**** Provided records ****

(** C8, counterexample.  A probe whose stdout is a single space and whose
    stderr carries the banner: stdout is not the empty string, yet the
    parser receives stderr. *)
Lemma getVersionOutput_as_stated_counterexample :
  let result := {| success := true; stdout := Some " "; stderr := Some "v1.2.3" |} in
  stdout result = Some " "
  /\ " " <> ""
  /\ VersionText.asStated result = " "
  /\ getVersionOutput result = "v1.2.3"
  /\ getVersionOutput result <> VersionText.asStated result.
Proof. vm_compute. repeat split; discriminate. Qed.

(** ** Properties of [getExtendedToolInfo] *)

(** C2.  [isInstalled] holds exactly when the lookup returned a path and
    the version probe reported success; a resolved path with a failed
    probe gives [isInstalled = false]. *)
Theorem getExtendedToolInfo_isInstalled (h : Host) (toolName : string) :
  let record := getExtendedToolInfo h toolName in
  let probe := executeSafe h (toolName +:+ " --version") in
  (ExtendedToolInfo.isInstalled record = true <->
     getAllToolPaths h toolName <> [] /\ success probe = true)
  /\ (getAllToolPaths h toolName <> [] -> success probe = false ->
      ExtendedToolInfo.isInstalled record = false).
Proof.
  cbn zeta. unfold getExtendedToolInfo. cbn [ExtendedToolInfo.isInstalled].
  destruct (getAllToolPaths h toolName) as [|p ps]; simpl.
  - split; [|congruence]. split; [discriminate | intros [Hne _]; congruence].
  - split.
    + split; [intros ->; split; [discriminate | reflexivity] | now intros [_ ->]].
    + now intros _ ->.
Qed.

(** The sample Windows host resolves a path for 'tool' but its probe fails. *)
Lemma getExtendedToolInfo_isInstalled_witness :
  ExtendedToolInfo.isInstalled (getExtendedToolInfo Sample.win32 "tool") = false.
Proof.
  apply (proj2 (getExtendedToolInfo_isInstalled Sample.win32 "tool")).
  - discriminate.
  - reflexivity.
Defined.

****

- _What you are asked to do_
Prepare a faithful transcription of the material above, with nothing altered.

- _Response for this exercise_
(** C8, counterexample.  A probe whose stdout is a single space and whose
    stderr carries the banner: stdout is not the empty string, yet the
    parser receives stderr. *)
Lemma getVersionOutput_as_stated_counterexample :
  let result := {| success := true; stdout := Some " "; stderr := Some "v1.2.3" |} in
  stdout result = Some " "
  /\ " " <> ""
  /\ VersionText.asStated result = " "
  /\ getVersionOutput result = "v1.2.3"
  /\ getVersionOutput result <> VersionText.asStated result.
Proof. vm_compute. repeat split; discriminate. Qed.

(** ** Properties of [getExtendedToolInfo] *)

(** C2.  [isInstalled] holds exactly when the lookup returned a path and
    the version probe reported success; a resolved path with a failed
    probe gives [isInstalled = false]. *)
Theorem getExtendedToolInfo_isInstalled (h : Host) (toolName : string) :
  let record := getExtendedToolInfo h toolName in
  let probe := executeSafe h (toolName +:+ " --version") in
  (ExtendedToolInfo.isInstalled record = true <->
     getAllToolPaths h toolName <> [] /\ success probe = true)
  /\ (getAllToolPaths h toolName <> [] -> success probe = false ->
      ExtendedToolInfo.isInstalled record = false).
Proof.
  cbn zeta. unfold getExtendedToolInfo. cbn [ExtendedToolInfo.isInstalled].
  destruct (getAllToolPaths h toolName) as [|p ps]; simpl.
  - split; [|congruence]. split; [discriminate | intros [Hne _]; congruence].
  - split.
    + split; [intros ->; split; [discriminate | reflexivity] | now intros [_ ->]].
    + now intros _ ->.
Qed.

(** The sample Windows host resolves a path for 'tool' but its probe fails. *)
Lemma getExtendedToolInfo_isInstalled_witness :
  ExtendedToolInfo.isInstalled (getExtendedToolInfo Sample.win32 "tool") = false.
Proof.
  apply (proj2 (getExtendedToolInfo_isInstalled Sample.win32 "tool")).
  - discriminate.
  - reflexivity.
Defined.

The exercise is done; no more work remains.